Another V Reaction as a Christian apologist

Posted by Anthony on November 18, 2009

In previous reactions I stated my enjoyment at the not-so-subtle jabs of today’s current political and media environment.  This third episode delivered on this score, again.  ‘Anna’ the head of the Visitors, makes every effort to win the public relations war.  She warns that humans are fickle and easily swayed and that the media must be tightly controlled.  This is, of course, sadly true.  I won’t belabor this, but it was fun again to see this brazen jab… at who exactly?  We are left to imagine.  :)   I guess that’s part of the fun.

The beginning of the episode starts off with a Catholic priest taking confession from one person after another that has been knocked around a bit by the implications of the arrival of Visitors from space.  Their faith has been rattled, for example.  Or, they are impressed by the ‘miracle cures’ that the Visitors are able to perform.  I have already touched on this in my two previous posts but I’d like to approach it again from a different angle.

Is it really the case that space Visitors will serve as a stumbling block to faith in God?  I contend that we cannot actually know that until they arrive (if they exist and if they come) and that our speculations in the meantime are inferences from what we already believe about reality.

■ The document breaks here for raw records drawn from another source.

(** Steps in sequence run in their order up to the first one that throws:
    [k] of them end normally, and either these are all, or the next one
    throws and is the last to run. *)
Lemma in_sequence_cases (steps : list (ContentLoader.M unit)) :
  forall w,
    exists k,
      k <= List.length steps /\
      (forall i step,
         i < k -> nth_error steps i = Some step ->
         fst (step (Cases.after (firstn i steps) w)) = Js.Normal tt) /\
      ((k = List.length steps /\
        Cases.in_sequence steps w = (Js.Normal tt, Cases.after steps w)) \/
       (exists step e,
          nth_error steps k = Some step /\
          fst (step (Cases.after (firstn k steps) w)) = Js.Thrown e /\
          Cases.in_sequence steps w
          = (Js.Thrown e, Cases.after (firstn (S k) steps) w))).
Proof.
  induction steps as [|m steps IH]; intros w.
  - exists 0. cbn. split; [lia |]. split; [intros; lia | left; auto].
  - assert (Hseq : Cases.in_sequence (m :: steps) w
                   = match m w with
                     | (Js.Normal _, w1) => Cases.in_sequence steps w1
                     | (Js.Thrown e, w1) => (Js.Thrown e, w1)
                     end) by reflexivity.
    assert (Hafter : forall n,
               Cases.after (firstn (S n) (m :: steps)) w
               = Cases.after (firstn n steps) (snd (m w))) by reflexivity.
    assert (Hall : Cases.after (m :: steps) w = Cases.after steps (snd (m w)))
      by reflexivity.
    rewrite Hseq, Hall. clear Hseq Hall.
    destruct (m w) as [[[] | e] w1] eqn:Em; cbn [snd] in *.
    + destruct (IH w1) as (k & Hk & Hbefore & Hend).
      exists (S k). cbn [List.length]. split; [lia |]. split.
      * intros i step Hi Hn. destruct i as [|i].
        -- cbn in Hn |- *. inversion Hn; subst step. now rewrite Em.
        -- rewrite Hafter. apply Hbefore; [lia | exact Hn].
      * destruct Hend as [[-> Hrun] | (step & e & Hn & He & Hrun)].
        -- left. split; [reflexivity | exact Hrun].
        -- right. exists step, e. rewrite !Hafter. cbn [nth_error]. auto.
    + exists 0. split; [lia |]. split; [intros; lia |].
      right. exists m, e. rewrite Hafter. cbn. rewrite Em. auto.
Qed.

In light of the Visitor’s ability to perform miracle cures, I would like to reflect on a quote common in atheistic thought (If I recall correctly, even Dawkins cites it in his Delusion).  Arthur Clark said, “Any sufficiently advanced technology is indistinguishable from magic.”

This sort of feeds into chronological snobbery of our modern age (and perhaps some past ages) which tries to dismiss the views and experiences of those in the past as being from an “ignorant gaggle of Bronze age fishermen and peripatetic, militant, marauding, murdering, genocidal goat-herders.”

However, I don’t believe that Clark’s analysis is correct, at least not across the board. Read the rest of the entry… »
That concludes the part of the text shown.